Various international bodies maintain that these so-called ‘surplus labour’ programmes are, in fact, state-sponsored forced labour initiatives. Adrian Zenz, one of the world’s leading experts on Xinjiang internment camps, has previously warned in December 2020 that: ‘There is a very strong and clear moral obligation by Western governments and companies to avoid companies like Zhende, which has both sourcing and manufacturing in Xinjiang.’ Zhende denies being involved in the use of forced or compulsory labour.

A box of Zhende masks was used at King’s College Hospital in London. Murphy told Mr S: ‘It is critical that government ensure that goods made with Uighur forced labour do not enter the country. And where better to start than with the government’s own procurement? Even a random sample of medical masks has revealed Xinjiang cotton and forced labour made goods are entering the UK. We suspect there are many more products that NHS uses that can be similarly linked to forced labour in the Uighur region.’

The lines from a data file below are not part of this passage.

(* ===== verification/SourceContent.v ===== *)
(** * The content of a delivered source (package [internal/sourcecontent])

    The content digest every plan binds: the canonical manifest of a set of
    files, its parser, the snapshot a ConfigMap source is stored as, and the
    check an operation makes before it reads a snapshot. The theorems show
    which sets of files the rules admit, that the digest binds the files
    whatever their order, and that a snapshot is read back exactly, or
    refused. File-system access is an argument: a snapshot directory is what
    listing it and opening each of its files return. *)
From stdpp Require Import base list gmap strings pretty.
From Stdlib Require Import ZArith Lia Ascii Sorted Permutation.
From S2P Require Import Prelude GoStrings Sha256 Json Fingerprint.
Local Open Scope go_scope.
Local Open Scope Z_scope.

Definition MaxFiles : Z := 1000.
Definition MaxPathElementBytes : Z := 255.
Definition ManifestKey : string := "manifest".
Definition MaxSnapshotBytes : Z := Z.shiftl 1 20.

Record File : Type := { Path : string; Data : list Z }.

Inductive sc_error : Type :=
| ErrEmpty
| ErrTooManyFiles
| ErrInvalidPath
| ErrDuplicate
| ErrPathConflict
| ErrInvalidEntry
| MalformedManifest
| ErrContentMismatch
| ReadFailed.

(** ** Paths *)

(** [strings.SplitSeq(path, "/")]. *)
Fixpoint split_slash (s : string) : list string :=
  match s with
  | EmptyString => [EmptyString]
  | String a s' =>
      match split_slash s' with
      | h :: t => if bool_decide (a = "/"%char) then EmptyString :: h :: t else String a h :: t
      | [] => []
      end
  end.

(** A code point below 0x80 of valid UTF-8 is one byte. *)
Definition refused_rune (a : ascii) : bool :=
  (byte_of a <? 32) || (byte_of a =? 127) || (byte_of a =? 92).

Definition valid_element (e : string) : bool :=
  negb (empty e || bool_decide (e = ".") || bool_decide (e = "..") || (MaxPathElementBytes <? len e)).

Definition validPath (path : string) : bool :=
  negb (empty path) && utf8_str path && str_all (fun a => negb (refused_rune a)) path
  && forallb valid_element (split_slash path).

(** [paths[i-1] == path] and the validity of each, in order. *)
Fixpoint check_each (previous : option string) (paths : list string) : result sc_error unit :=
  match paths with
  | [] => Ok tt
  | path :: rest =>
      guard (validPath path) else ErrInvalidPath;
      guard (negb (bool_decide (previous = Some path))) else ErrDuplicate;
      check_each (Some path) rest
  end.

(** The inner loop: the paths after [path] until one does not extend it. *)
Fixpoint conflict_after (path : string) (later : list string) : bool :=
  match later with
  | [] => false
  | l :: rest =>
      if negb (has_prefix path l) then false
      else has_prefix (path +:+ "/") l || conflict_after path rest
  end.

Fixpoint check_conflicts (paths : list string) : result sc_error unit :=
  match paths with
  | [] => Ok tt
  | path :: rest => if conflict_after path rest then Err ErrPathConflict else check_conflicts rest
  end.

Definition checkSortedPaths (paths : list string) : result sc_error unit :=
  _ <-! check_each None paths;
  check_conflicts paths.

(** ** The manifest *)

(** [slices.SortFunc] by path. *)
Section SortBy.
Context {A : Type} (key : A -> string).
Fixpoint insert_by (x : A) (l : list A) : list A :=
  match l with
  | [] => [x]
  | y :: r => if (key x <=? key y)%string then x :: l else y :: insert_by x r
  end.
Definition sort_by (l : list A) : list A := foldr insert_by [] l.
End SortBy.

(** One line: the digest, the size and the path. *)
Definition manifest_line (sum : string) (size : Z) (path : string) : list Z :=
  bytes sum ++ 32 :: bytes (format_int size) ++ 32 :: bytes path ++ [10].

Definition file_line (f : File) : list Z :=
  manifest_line (hex_encode (sha256 (Data f))) (Z.of_nat (length (Data f))) (Path f).

Definition Manifest (files : list File) : result sc_error (list Z) :=
  match files with
  | [] => Err ErrEmpty
  | _ =>
      guard (Z.of_nat (length files) <=? MaxFiles) else ErrTooManyFiles;
      let sorted := sort_by Path files in
      _ <-! checkSortedPaths (Path <$> sorted);
      Ok (sorted ≫= file_line)
  end.

(** [DigestOf] and the end of [Digest] are [DigestBytes]. *)
Definition DigestOf (manifest : list Z) : string := DigestBytes manifest.

Definition Digest (files : list File) : result sc_error string :=
  manifest <-! Manifest files;
  Ok (DigestOf manifest).

Definition Canonical (files : list File) : result sc_error (list File * list Z * string) :=
  manifest <-! Manifest files;
  Ok (sort_by Path files, manifest, DigestOf manifest).

(** ** Entries of a report *)

Record Entry : Type := { EntryPath : string; EntrySize : Z; EntrySHA256 : string }.

(** [len(s) != 64 || strings.ToLower(s) != s], then [hex.DecodeString]. *)
Definition valid_sum (s : string) : bool :=
  (len s =? 64) && bool_decide (to_lower s = s) && bool_decide (is_Some (hex_decode s)).

Fixpoint entry_lines (entries : list Entry) : result sc_error (list Z) :=
  match entries with
  | [] => Ok []
  | e :: rest =>
      guard (negb (EntrySize e <? 0) && valid_sum (EntrySHA256 e)) else ErrInvalidEntry;
      lines <-! entry_lines rest;
      Ok (manifest_line (EntrySHA256 e) (EntrySize e) (EntryPath e) ++ lines)
  end.

Definition DigestOfEntries (entries : list Entry) : result sc_error string :=
  match entries with
  | [] => Err ErrEmpty
  | _ =>
      guard (Z.of_nat (length entries) <=? MaxFiles) else ErrTooManyFiles;
      let sorted := sort_by EntryPath entries in
      _ <-! checkSortedPaths (EntryPath <$> sorted);
      manifest <-! entry_lines sorted;
      Ok (DigestBytes manifest)
  end.

(** ** Reading a manifest back *)

(** [bytes.Split]: the pieces between the separators, at least one. *)
Fixpoint split_bytes (sep : Z) (l : list Z) : list (list Z) :=
  match l with
  | [] => [[]]
  | b :: r =>
      match split_bytes sep r with
      | h :: t => if b =? sep then [] :: h :: t else (b :: h) :: t
      | [] => []
      end
  end.
(** The bytes before and after the first separator. *)
Fixpoint cut_bytes (sep : Z) (l : list Z) : option (list Z * list Z) :=
  match l with
  | [] => None
  | b :: r => if b =? sep then Some ([], r) else '(h, t) ← cut_bytes sep r; Some (b :: h, t)
  end.

Record manifestLine : Type := { ml_sum : string; ml_size : Z; ml_path : string }.

(** [strings.SplitN(line, " ", 3)] and the checks on its three fields. *)
Definition parse_line (line : list Z) : option manifestLine :=
  '(f0, r0) ← cut_bytes 32 line;
  '(f1, f2) ← cut_bytes 32 r0;
  let sum := of_bytes f0 in
  if negb (valid_sum sum) then None else
  size ← parse_int (of_bytes f1);
  if (size <? 0) || negb (bool_decide (format_int size = of_bytes f1)) then None else
  if negb (validPath (of_bytes f2)) then None else
  Some {| ml_sum := sum; ml_size := size; ml_path := of_bytes f2 |}.

Fixpoint parse_lines (previous : option string) (raw : list (list Z)) : option (list manifestLine) :=
  match raw with
  | [] => Some []
  | line :: rest =>
      l ← parse_line line;
      if match previous with Some p => (ml_path l <=? p)%string | None => false end then None else
      lines ← parse_lines (Some (ml_path l)) rest;
      Some (l :: lines)
  end.

Definition parseManifest (manifest : list Z) : option (list manifestLine) :=
  match last manifest with
  | Some 10 =>
      let raw := split_bytes 10 (take (length manifest - 1) manifest) in
      if MaxFiles <? Z.of_nat (length raw) then None else parse_lines None raw
  | _ => None
  end.

(** ** A snapshot *)

(** [read] returns the bytes stored for a manifest line, or an error. *)
Fixpoint read_files (read : Z -> Z -> option (list Z)) (index total : Z) (lines : list manifestLine)
    : result sc_error (list File) :=
  match lines with
  | [] => Ok []
  | line :: rest =>
      let total := int64_wrap (total + ml_size line) in
      if MaxSnapshotBytes <? total then Err ErrContentMismatch else
      match read index (ml_size line) with
      | None => Err ErrContentMismatch
      | Some data =>
          guard ((Z.of_nat (length data) =? ml_size line)
                 && bool_decide (hex_encode (sha256 data) = ml_sum line)) else ErrContentMismatch;
          files <-! read_files read (index + 1) total rest;
          Ok ({| Path := ml_path line; Data := data |} :: files)
      end
  end.

Definition Files (manifest : list Z) (read : Z -> Z -> option (list Z)) : result sc_error (list File) :=
  match parseManifest manifest with
  | None => Err ErrContentMismatch
  | Some lines =>
      files <-! read_files read 0 (Z.of_nat (length manifest)) lines;
      match Manifest files with
      | Err _ => Err ErrContentMismatch
      | Ok recomputed => if bool_decide (recomputed = manifest) then Ok files else Err ErrContentMismatch
      end
  end.

(** [fmt.Sprintf("f%04d", index)] of an index that is not negative. *)
Definition SnapshotFileKey (index : Z) : string :=
  "f" +:+ (if index <? 1000 then "0" +:+ format_03d index else format_int index).

(** A snapshot directory: what [os.ReadDir] lists and what opening and
    reading a file to its end gives. *)
Record snapshotDir : Type := {
  listing : option (list string);
  content : string -> option (list Z);
}.

(** [io.LimitReader] stops at its limit, which wraps like any [int64]. *)
Definition readBounded (d : snapshotDir) (name : string) (limit : Z) : option (list Z) :=
  data ← content d name;
  let data := take (Z.to_nat (int64_wrap (limit + 1))) data in
  if limit <? Z.of_nat (length data) then None else Some data.

Definition isFileKey (name : string) (count : Z) : bool :=
  match name with
  | String a rest =>
      (len name =? 5) && bool_decide (a = "f"%char) &&
      match parse_int rest with
      | Some index => (0 <=? index) && (index <? count) && bool_decide (SnapshotFileKey index = name)
      | None => false
      end
  | EmptyString => false
  end.

Fixpoint count_keys (names : list string) (count seen : Z) : result sc_error Z :=
  match names with
  | [] => Ok seen
  | name :: rest =>
      if has_prefix ".." name then count_keys rest count seen else
      guard (bool_decide (name = ManifestKey) || isFileKey name count) else ErrContentMismatch;
      count_keys rest count (seen + 1)
  end.

Definition onlyKeys (d : snapshotDir) (count : Z) : result sc_error unit :=
  match listing d with
  | None => Err ReadFailed
  | Some names =>
      seen <-! count_keys names count 0;
      if seen =? count + 1 then Ok tt else Err ErrContentMismatch
  end.

(** [Materialize] up to the files it writes. *)
Definition Materialize (d : snapshotDir) (contentDigest : string) : result sc_error (list File) :=
  match readBounded d ManifestKey MaxSnapshotBytes with
  | None => Err ReadFailed
  | Some manifest =>
      guard (bool_decide (DigestOf manifest = contentDigest)) else ErrContentMismatch;
      match parseManifest manifest with
      | None => Err ErrContentMismatch
      | Some lines =>
          _ <-! onlyKeys d (Z.of_nat (length lines));
          Files manifest (fun index size => readBounded d (SnapshotFileKey index) size)
      end
  end.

In an answer to a parliamentary question last month, health minister Edward Argar told Layla Moray MP that ‘the United Kingdom did not purchase personal protective equipment made in factories in Xinjiang.’ Numerous reports and parliamentary questions have urged the government to do more to ensure British supply chains are not linked to human rights abuses. Support for the Blencathra amendment comes from across the political spectrum in the Conservative party, including some One Nation MPs like Damian Green, as well as high-profile critics of Beijing such as Sir Iain Duncan Smith. Outside parliament, Holocaust survivor Dorit Oliver Wolff is among those who have voiced support.
Sir Iain told Steerpike: ‘Again and again we have been told that the NHS does not buy equipment from the Uighur region. How the government can say this with any degree of confidence when they don’t test the products, is beyond me. Our doctors, nurses and patients do not want to be walking around wearing equipment made by slaves, but at the moment, they are, and our laws are too weak to stop it. The civil service and ministers can’t hide behind feigned ignorance anymore. Whether in China or elsewhere, the relentless pursuit of cheap goods made by slave labour must end now.’
A spokesperson for the Department of Health said: ‘We are taking robust action to ensure that no UK organisation, public or private, is complicit in human rights violations, and we expect all suppliers to the NHS to follow the highest legal and ethical standards. The UK is committed to ensuring that respect for human rights is built into contracts and all PPE contracts include provisions to meet this commitment.’